## INPUT RECORDS
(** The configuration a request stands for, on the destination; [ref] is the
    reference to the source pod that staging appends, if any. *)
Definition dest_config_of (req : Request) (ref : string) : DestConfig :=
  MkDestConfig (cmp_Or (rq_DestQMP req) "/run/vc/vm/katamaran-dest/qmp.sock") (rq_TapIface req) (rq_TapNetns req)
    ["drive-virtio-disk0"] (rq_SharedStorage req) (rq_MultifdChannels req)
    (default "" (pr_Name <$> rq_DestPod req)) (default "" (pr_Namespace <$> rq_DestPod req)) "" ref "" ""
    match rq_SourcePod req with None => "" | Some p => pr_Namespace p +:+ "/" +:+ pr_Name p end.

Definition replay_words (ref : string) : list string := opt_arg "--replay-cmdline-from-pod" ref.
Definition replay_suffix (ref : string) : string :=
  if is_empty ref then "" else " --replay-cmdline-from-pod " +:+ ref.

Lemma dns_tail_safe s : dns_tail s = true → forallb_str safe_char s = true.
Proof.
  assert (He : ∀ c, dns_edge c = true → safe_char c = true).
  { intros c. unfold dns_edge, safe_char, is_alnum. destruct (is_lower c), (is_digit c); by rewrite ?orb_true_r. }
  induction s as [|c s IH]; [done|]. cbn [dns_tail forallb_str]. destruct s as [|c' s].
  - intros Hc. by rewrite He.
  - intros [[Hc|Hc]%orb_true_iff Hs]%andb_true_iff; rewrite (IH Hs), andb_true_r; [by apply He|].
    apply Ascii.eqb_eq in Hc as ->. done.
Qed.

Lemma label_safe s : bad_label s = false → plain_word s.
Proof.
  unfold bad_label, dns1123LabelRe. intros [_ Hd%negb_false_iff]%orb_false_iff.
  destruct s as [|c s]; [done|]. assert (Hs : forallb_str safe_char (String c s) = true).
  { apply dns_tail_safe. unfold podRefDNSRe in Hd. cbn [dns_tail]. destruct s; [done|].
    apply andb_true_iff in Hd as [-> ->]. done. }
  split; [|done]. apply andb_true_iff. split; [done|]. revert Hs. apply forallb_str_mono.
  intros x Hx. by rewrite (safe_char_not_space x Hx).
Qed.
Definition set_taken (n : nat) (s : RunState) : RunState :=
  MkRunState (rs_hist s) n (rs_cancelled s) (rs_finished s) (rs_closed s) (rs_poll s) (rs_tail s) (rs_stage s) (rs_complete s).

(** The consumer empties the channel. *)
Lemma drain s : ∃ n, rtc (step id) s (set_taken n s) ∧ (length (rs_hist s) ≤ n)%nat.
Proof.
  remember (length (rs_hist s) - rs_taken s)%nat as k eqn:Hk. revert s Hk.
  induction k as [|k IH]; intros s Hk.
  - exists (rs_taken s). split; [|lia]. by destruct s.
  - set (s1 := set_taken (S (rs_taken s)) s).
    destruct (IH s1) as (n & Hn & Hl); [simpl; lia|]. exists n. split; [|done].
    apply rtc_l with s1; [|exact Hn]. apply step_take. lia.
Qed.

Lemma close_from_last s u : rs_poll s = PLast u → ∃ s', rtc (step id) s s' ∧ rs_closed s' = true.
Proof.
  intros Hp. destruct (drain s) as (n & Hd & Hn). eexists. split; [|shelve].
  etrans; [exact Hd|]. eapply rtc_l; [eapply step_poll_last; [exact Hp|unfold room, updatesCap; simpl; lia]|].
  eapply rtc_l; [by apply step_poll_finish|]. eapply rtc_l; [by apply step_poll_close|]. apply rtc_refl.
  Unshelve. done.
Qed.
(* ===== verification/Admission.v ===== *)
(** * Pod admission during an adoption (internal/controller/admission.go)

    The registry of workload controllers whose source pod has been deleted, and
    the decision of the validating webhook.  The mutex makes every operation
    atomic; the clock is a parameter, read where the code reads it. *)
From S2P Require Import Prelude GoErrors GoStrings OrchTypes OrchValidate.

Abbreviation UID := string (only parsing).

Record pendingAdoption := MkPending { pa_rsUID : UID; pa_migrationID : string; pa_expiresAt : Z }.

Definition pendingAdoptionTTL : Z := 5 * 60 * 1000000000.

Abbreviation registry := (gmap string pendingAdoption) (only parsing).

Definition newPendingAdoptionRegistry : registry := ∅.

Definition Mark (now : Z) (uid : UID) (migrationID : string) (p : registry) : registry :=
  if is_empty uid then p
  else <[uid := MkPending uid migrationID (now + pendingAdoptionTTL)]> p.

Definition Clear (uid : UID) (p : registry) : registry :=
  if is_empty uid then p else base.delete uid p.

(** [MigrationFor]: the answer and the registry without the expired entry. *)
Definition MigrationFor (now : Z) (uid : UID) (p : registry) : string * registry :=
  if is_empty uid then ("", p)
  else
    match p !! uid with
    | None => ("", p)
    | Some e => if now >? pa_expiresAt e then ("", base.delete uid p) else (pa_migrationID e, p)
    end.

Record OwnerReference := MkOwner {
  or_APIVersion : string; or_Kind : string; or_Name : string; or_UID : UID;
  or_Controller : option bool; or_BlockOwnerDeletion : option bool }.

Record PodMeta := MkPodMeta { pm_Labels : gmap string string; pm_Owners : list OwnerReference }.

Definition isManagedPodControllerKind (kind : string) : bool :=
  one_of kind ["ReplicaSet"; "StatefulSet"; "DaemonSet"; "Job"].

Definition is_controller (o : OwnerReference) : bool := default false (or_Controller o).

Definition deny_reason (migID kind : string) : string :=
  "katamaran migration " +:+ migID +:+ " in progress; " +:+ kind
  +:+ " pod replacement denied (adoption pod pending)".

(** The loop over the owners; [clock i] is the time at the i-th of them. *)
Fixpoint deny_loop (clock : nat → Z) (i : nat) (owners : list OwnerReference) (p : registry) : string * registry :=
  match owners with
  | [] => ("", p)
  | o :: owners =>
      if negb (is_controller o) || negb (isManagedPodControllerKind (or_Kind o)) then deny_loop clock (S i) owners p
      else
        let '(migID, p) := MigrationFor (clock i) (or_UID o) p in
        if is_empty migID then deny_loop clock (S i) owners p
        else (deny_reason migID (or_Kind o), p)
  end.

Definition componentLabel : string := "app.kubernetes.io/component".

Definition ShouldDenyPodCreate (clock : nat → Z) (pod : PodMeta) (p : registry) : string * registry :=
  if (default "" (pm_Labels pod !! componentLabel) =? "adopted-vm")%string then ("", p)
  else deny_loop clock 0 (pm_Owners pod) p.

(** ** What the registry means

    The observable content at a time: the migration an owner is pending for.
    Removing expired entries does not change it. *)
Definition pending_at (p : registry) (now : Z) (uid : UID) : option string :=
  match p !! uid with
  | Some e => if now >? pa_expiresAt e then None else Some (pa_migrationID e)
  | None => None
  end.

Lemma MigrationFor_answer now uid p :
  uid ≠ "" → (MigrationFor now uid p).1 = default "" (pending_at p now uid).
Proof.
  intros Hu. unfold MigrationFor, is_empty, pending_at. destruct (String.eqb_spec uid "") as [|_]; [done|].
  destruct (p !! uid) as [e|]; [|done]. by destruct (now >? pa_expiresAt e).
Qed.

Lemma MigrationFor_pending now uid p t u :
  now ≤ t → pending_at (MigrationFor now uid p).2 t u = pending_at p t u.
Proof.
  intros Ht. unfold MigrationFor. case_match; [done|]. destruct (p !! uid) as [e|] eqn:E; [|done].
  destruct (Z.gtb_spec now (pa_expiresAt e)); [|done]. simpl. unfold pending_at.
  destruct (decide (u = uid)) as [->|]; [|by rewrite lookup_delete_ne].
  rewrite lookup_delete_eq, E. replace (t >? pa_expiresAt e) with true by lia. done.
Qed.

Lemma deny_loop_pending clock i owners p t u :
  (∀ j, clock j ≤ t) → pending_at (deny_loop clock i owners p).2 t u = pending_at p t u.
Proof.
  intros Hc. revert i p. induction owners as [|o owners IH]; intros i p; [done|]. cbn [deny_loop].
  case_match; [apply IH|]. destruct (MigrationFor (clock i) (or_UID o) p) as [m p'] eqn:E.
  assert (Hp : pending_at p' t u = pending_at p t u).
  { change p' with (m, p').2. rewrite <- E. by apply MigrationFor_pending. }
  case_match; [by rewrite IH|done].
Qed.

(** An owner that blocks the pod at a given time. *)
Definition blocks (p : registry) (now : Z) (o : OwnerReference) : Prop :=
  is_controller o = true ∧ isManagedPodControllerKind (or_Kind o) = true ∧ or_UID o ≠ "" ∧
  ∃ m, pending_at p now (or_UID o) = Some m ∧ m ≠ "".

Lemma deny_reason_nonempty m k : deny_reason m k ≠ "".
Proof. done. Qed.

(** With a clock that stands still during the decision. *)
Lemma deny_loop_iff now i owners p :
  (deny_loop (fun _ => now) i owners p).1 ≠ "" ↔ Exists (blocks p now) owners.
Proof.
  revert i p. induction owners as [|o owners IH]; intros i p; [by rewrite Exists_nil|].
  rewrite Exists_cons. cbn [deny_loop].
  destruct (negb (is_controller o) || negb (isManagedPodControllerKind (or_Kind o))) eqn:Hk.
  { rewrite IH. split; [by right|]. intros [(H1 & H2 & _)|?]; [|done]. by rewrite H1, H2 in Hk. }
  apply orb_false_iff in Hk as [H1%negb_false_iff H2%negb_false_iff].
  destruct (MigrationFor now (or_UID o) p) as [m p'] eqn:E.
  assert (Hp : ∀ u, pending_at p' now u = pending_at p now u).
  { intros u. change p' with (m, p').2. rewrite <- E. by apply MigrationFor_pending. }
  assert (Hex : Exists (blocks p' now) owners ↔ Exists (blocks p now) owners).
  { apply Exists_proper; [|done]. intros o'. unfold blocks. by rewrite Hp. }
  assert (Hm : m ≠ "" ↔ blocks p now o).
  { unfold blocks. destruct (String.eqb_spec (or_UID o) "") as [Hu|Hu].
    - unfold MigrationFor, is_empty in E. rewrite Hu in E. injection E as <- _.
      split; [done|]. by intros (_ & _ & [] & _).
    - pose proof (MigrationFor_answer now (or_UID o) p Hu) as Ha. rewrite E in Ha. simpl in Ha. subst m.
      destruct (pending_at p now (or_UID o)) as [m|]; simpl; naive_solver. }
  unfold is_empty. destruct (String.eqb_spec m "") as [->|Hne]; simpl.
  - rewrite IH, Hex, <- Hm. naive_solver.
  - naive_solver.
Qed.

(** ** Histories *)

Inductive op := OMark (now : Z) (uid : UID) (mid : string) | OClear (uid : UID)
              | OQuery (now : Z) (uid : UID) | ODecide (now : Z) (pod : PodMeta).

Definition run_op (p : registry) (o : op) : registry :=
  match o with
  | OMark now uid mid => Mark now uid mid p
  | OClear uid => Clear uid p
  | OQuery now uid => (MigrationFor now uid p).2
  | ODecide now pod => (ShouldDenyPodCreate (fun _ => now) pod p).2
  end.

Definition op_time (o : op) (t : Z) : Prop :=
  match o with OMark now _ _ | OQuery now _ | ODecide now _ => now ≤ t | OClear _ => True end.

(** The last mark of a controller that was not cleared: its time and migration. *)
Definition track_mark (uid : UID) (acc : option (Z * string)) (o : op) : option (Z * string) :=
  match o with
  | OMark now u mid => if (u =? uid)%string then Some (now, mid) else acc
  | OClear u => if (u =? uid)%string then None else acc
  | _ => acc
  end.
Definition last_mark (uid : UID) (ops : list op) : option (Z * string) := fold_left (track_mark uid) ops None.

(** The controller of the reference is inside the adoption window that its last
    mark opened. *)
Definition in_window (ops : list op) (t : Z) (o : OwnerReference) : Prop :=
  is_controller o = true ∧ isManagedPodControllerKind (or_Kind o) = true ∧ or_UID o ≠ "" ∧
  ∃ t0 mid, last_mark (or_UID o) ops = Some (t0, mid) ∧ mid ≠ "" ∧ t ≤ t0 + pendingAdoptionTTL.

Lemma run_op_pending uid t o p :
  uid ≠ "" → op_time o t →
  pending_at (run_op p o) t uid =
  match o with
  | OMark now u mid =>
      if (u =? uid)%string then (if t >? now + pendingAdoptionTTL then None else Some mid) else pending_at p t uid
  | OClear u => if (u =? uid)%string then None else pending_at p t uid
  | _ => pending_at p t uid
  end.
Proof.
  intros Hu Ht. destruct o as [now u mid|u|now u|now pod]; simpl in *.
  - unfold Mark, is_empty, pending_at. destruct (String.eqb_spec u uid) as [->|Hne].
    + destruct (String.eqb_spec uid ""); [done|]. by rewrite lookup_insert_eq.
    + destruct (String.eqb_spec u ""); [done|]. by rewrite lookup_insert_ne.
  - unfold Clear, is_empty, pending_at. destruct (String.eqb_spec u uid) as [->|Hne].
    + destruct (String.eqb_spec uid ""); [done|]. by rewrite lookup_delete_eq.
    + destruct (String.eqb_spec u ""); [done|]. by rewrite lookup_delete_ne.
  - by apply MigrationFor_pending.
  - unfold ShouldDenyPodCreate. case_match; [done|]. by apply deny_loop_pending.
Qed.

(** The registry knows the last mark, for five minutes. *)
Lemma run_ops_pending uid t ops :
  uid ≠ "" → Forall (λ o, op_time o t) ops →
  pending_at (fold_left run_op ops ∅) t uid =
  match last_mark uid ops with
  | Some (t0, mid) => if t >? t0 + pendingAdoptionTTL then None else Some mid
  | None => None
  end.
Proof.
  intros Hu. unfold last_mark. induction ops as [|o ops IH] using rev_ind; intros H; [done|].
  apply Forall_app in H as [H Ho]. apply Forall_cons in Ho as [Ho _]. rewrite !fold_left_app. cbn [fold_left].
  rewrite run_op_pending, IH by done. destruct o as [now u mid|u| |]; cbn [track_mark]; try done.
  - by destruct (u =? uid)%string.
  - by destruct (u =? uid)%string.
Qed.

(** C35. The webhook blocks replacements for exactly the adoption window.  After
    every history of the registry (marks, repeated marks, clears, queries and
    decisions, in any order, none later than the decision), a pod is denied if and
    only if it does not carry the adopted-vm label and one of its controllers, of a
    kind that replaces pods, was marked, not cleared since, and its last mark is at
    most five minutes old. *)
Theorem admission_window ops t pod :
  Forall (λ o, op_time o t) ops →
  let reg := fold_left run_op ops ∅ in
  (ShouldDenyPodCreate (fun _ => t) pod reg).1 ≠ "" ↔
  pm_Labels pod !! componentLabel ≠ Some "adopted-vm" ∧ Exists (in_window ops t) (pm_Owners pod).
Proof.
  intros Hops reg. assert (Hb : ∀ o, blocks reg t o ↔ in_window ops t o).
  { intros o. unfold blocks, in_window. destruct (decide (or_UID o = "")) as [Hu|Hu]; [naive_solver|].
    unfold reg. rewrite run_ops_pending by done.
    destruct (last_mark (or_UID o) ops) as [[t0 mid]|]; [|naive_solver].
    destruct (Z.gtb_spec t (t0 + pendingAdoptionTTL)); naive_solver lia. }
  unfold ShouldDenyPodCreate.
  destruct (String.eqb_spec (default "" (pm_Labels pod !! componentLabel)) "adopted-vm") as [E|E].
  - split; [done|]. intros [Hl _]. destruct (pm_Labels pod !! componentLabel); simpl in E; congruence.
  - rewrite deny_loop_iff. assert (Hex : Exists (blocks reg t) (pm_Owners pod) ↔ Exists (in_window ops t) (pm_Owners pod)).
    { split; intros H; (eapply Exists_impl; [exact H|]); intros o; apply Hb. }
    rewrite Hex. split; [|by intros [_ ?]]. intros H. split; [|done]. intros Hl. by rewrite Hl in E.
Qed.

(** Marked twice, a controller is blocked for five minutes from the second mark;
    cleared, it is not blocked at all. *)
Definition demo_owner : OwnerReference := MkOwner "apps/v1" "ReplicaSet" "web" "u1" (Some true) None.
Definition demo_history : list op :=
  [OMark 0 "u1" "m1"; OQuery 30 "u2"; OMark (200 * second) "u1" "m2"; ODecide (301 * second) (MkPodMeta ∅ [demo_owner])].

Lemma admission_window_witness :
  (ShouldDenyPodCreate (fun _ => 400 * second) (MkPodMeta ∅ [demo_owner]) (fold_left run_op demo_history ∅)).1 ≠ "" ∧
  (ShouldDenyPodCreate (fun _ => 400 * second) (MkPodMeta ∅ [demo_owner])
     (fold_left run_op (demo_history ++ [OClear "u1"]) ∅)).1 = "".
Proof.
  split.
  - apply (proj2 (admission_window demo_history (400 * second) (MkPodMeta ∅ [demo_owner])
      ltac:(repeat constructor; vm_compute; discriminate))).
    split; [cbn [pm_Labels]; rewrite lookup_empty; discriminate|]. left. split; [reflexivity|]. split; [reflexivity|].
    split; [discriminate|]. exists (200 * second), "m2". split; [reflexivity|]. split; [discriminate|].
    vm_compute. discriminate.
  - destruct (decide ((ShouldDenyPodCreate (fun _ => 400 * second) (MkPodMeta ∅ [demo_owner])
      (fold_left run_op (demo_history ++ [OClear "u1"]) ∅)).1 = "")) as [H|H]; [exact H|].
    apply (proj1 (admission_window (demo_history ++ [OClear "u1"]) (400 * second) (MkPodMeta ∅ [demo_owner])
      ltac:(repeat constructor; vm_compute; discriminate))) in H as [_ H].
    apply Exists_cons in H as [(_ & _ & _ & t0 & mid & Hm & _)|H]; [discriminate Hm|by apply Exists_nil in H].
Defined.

## ASSIGNMENT
The lines from the beginning of the records through the line containing "apply andb_true_iff in" should be reproduced exactly. Include nothing else.

## EXPECTED ANSWER
(** The configuration a request stands for, on the destination; [ref] is the
    reference to the source pod that staging appends, if any. *)
Definition dest_config_of (req : Request) (ref : string) : DestConfig :=
  MkDestConfig (cmp_Or (rq_DestQMP req) "/run/vc/vm/katamaran-dest/qmp.sock") (rq_TapIface req) (rq_TapNetns req)
    ["drive-virtio-disk0"] (rq_SharedStorage req) (rq_MultifdChannels req)
    (default "" (pr_Name <$> rq_DestPod req)) (default "" (pr_Namespace <$> rq_DestPod req)) "" ref "" ""
    match rq_SourcePod req with None => "" | Some p => pr_Namespace p +:+ "/" +:+ pr_Name p end.

Definition replay_words (ref : string) : list string := opt_arg "--replay-cmdline-from-pod" ref.
Definition replay_suffix (ref : string) : string :=
  if is_empty ref then "" else " --replay-cmdline-from-pod " +:+ ref.

Lemma dns_tail_safe s : dns_tail s = true → forallb_str safe_char s = true.
Proof.
  assert (He : ∀ c, dns_edge c = true → safe_char c = true).
  { intros c. unfold dns_edge, safe_char, is_alnum. destruct (is_lower c), (is_digit c); by rewrite ?orb_true_r. }
  induction s as [|c s IH]; [done|]. cbn [dns_tail forallb_str]. destruct s as [|c' s].
  - intros Hc. by rewrite He.
  - intros [[Hc|Hc]%orb_true_iff Hs]%andb_true_iff; rewrite (IH Hs), andb_true_r; [by apply He|].
    apply Ascii.eqb_eq in Hc as ->. done.
Qed.

Lemma label_safe s : bad_label s = false → plain_word s.
Proof.
  unfold bad_label, dns1123LabelRe. intros [_ Hd%negb_false_iff]%orb_false_iff.
  destruct s as [|c s]; [done|]. assert (Hs : forallb_str safe_char (String c s) = true).
  { apply dns_tail_safe. unfold podRefDNSRe in Hd. cbn [dns_tail]. destruct s; [done|].
    apply andb_true_iff in Hd as [-> ->]. done. }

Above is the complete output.